I won’t annoy you with going into too much detail about the most annoying things, like making sure we have a “Tennessee” this time instead of a “Dallas” (Danny McBride is serviceable enough, but asking him to act ‘grief’ is maybe pushing his skill set) or that the Engineer’s homeworld is apparently just one city on an entire planet (when their entire purpose seems to be about expansion and spreading their seed across the universe) or that there’s not even a pretense of taking precautions upon landing (if the scientists taking their helmets off bugged you last time, this should make you want to walk out) or not explaining why the Engineer ship is crashed up on a mountainside after the flashback makes clear it docked above the city or where the xenomorph eggs came from without a Queen or the fundamental question that these films were supposed to answer in the first place – why was the original Engineer ship from Alien crashed with a hold full of eggs?
And was I the only one laughing when after saying “I’m just burning up” in the “Last Supper” prologue, James Franco literally burns up? That’s comedy gold right there.
Not quite the comedy gold of barely taking first place at the box office by less than a million dollars (to a film that has been out for three weeks now) while simultaneously making over $15 million less than Prometheus did its opening weekend. At least the cost-cutting (Covenant’s budget was $33 million less than that of Prometheus) is all there on the screen.
— Paul Brian McCoy
Was Prometheus really as bad a movie as fans made it out to be? While the 2012 Alien prequel could be rather obtuse, and the characters made some of the stupidest decisions as reportedly intelligent scientists, it had an intriguing central mystery, moody sense of atmosphere, great sets, some viciously memorable sequences like Noomi Rapace’s self-directed surgical operation, and a delightfully supercilious Michael Fassbender bot. By the film’s end there were still plenty of outstanding questions unanswered, and so five years later director Ridley Scott has returned with Alien: Covenant to further confound and entertain.
The crew of a colony ship takes a detour to land on a habitable world and trace the mysterious transmission belonging to the android David (Fassbender). As expected, all is not what it seems and the crew is almost immediately put into jeopardy.
For fans who wanted more answers from Prometheus, there is a surprising amount of carryover to serve as a resolution for the prior film. There are a few big reveals, particularly about the xenomorph evolution, but the overall Alien storyline is moved just mere inches forward, slightly closer to the events of the 1979 original. The biggest problem with Covenant is that it’s too pedestrian for far too often.

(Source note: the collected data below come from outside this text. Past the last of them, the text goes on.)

(** ** Adding a key *)
Definition builder_AddKey (key : list Z) (payload : Z) : stM builder unit :=
  b ← gets id;
  if b_closed b then fail ErrBuilderClosed
  else
    _ ← lift (validateKey (payloadSize (b_cfg b)) key payload);
    _ ← modify (fun b => set_keyCounter (keyCounter b + 1) b);
    b ← gets id;
    _ ← (if contextCheckInterval <=? keyCounter b then checkContextSlow else mret tt);
    b ← gets id;
    k0 ← lift (get_le 8 key 0);
    k1 ← lift (get_le 8 key 8);
    let blockIdx := route k0 (b_numBlocks b) in
    if int64 blockIdx <? lastBlockID b then fail ErrUnsortedInput
    else
      _ ← modify (set_lastBlockID (int64 blockIdx));
      _ ← (if 1 <? b_workers b then addKeyParallel k0 k1 payload blockIdx
           else addKeySingleThreaded k0 k1 payload (extractFingerprint k0 k1 (fingerprintSize (b_cfg b))) blockIdx);
      modify (fun b => set_totalKeysAdded (u64 (totalKeysAdded b + 1)) b).

(** ** Finishing *)
Definition finalizeIndex : stM builder unit := orCleanup (on_iw finalize).

Definition commitTrailingEmptyBlocksAndFinalize : stM builder unit :=
  b ← gets id;
  _ ← whileM (S (Z.to_nat (b_numBlocks b))) (fun b => blockCount (b_iw b) <? b_numBlocks b) (orCleanup commitEmptyBlock);
  finalizeIndex.

Definition finishSingleThreaded : stM builder unit :=
  b ← gets id;
  _ ← (if 0 <? currentBlockKeysAdded b then orCleanup buildBlock else mret tt);
  commitTrailingEmptyBlocksAndFinalize.

(** The workers and the writer finish what was sent: the index writer they leave,
    and the error of the first that failed. *)
Definition drainParallelPipeline : stM builder unit :=
  b ← gets id;
  let '(iw, cause) := pipe_drain (b_workers b) (b_cfg b) (works b) (b_iw b) in
  _ ← modify (set_iw iw);
  match cause with
  | Some e => orCleanup (fail e)
  | None => finalizeIndex
  end.

Definition finishParallel : stM builder unit :=
  b ← gets id;
  match writerErr b with
  | Some e => orCleanup (fail e)
  | None =>
      _ ← (if 0 <? len (pendingEntries b) then orCleanup dispatchBlock else mret tt);
      b ← gets id;
      _ ← whileM (S (Z.to_nat (b_numBlocks b))) (fun b => nextBlockToWrite b <? b_numBlocks b)
            (b ← gets id; orCleanup (dispatchEmptyBlock (nextBlockToWrite b)));
      drainParallelPipeline
  end.

Definition finishSorted : stM builder unit :=
  b ← gets id;
  if b_closed b then fail ErrBuilderClosed
  else
    _ ← modify set_closed;
    if negb (totalKeysAdded b =? totalKeys (b_cfg b)) then orCleanup (fail ErrKeyCountMismatch)
    else if 1 <? b_workers b then finishParallel
    else finishSingleThreaded.
End builder.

It sticks pretty close to the formula we’ll all familiar with, so we know it’s only a matter of time before the xenomorphs hit the fan. There is a dearth of memorable scenes here. The characters in Covenant aren’t that much smarter and make their fair share of stupid decisions (hey, let’s ignore the existence of wheat on an alien world or the possibility of killer microbes being in this breathable air). There’s just more of them to be killed off. The movie doesn’t really bother getting to know a far majority of them, consigned to the fact that they’re only here to be later ripped apart and exploded in gore.
Katherine Waterston (Fantastic Beasts and Where to Find Them) does a fine job as a Ripley replacement. Danny McBride (Eastbound and Down) has some effective dramatic moments too. But the best reason to watch Covenant, an altogether middling Alien sequel/prequel, is for twice the Fassbender robot action (there’s a Fassbender-on-Fassbender kiss, which likely will break Tumblr). Alien: Covenant is a missed opportunity of a movie hampered by a disappointingly predictable script, tedious characters, and a lack of strong set pieces. It’s acceptable entertainment but not much more. The moral: don’t be a dick to robots.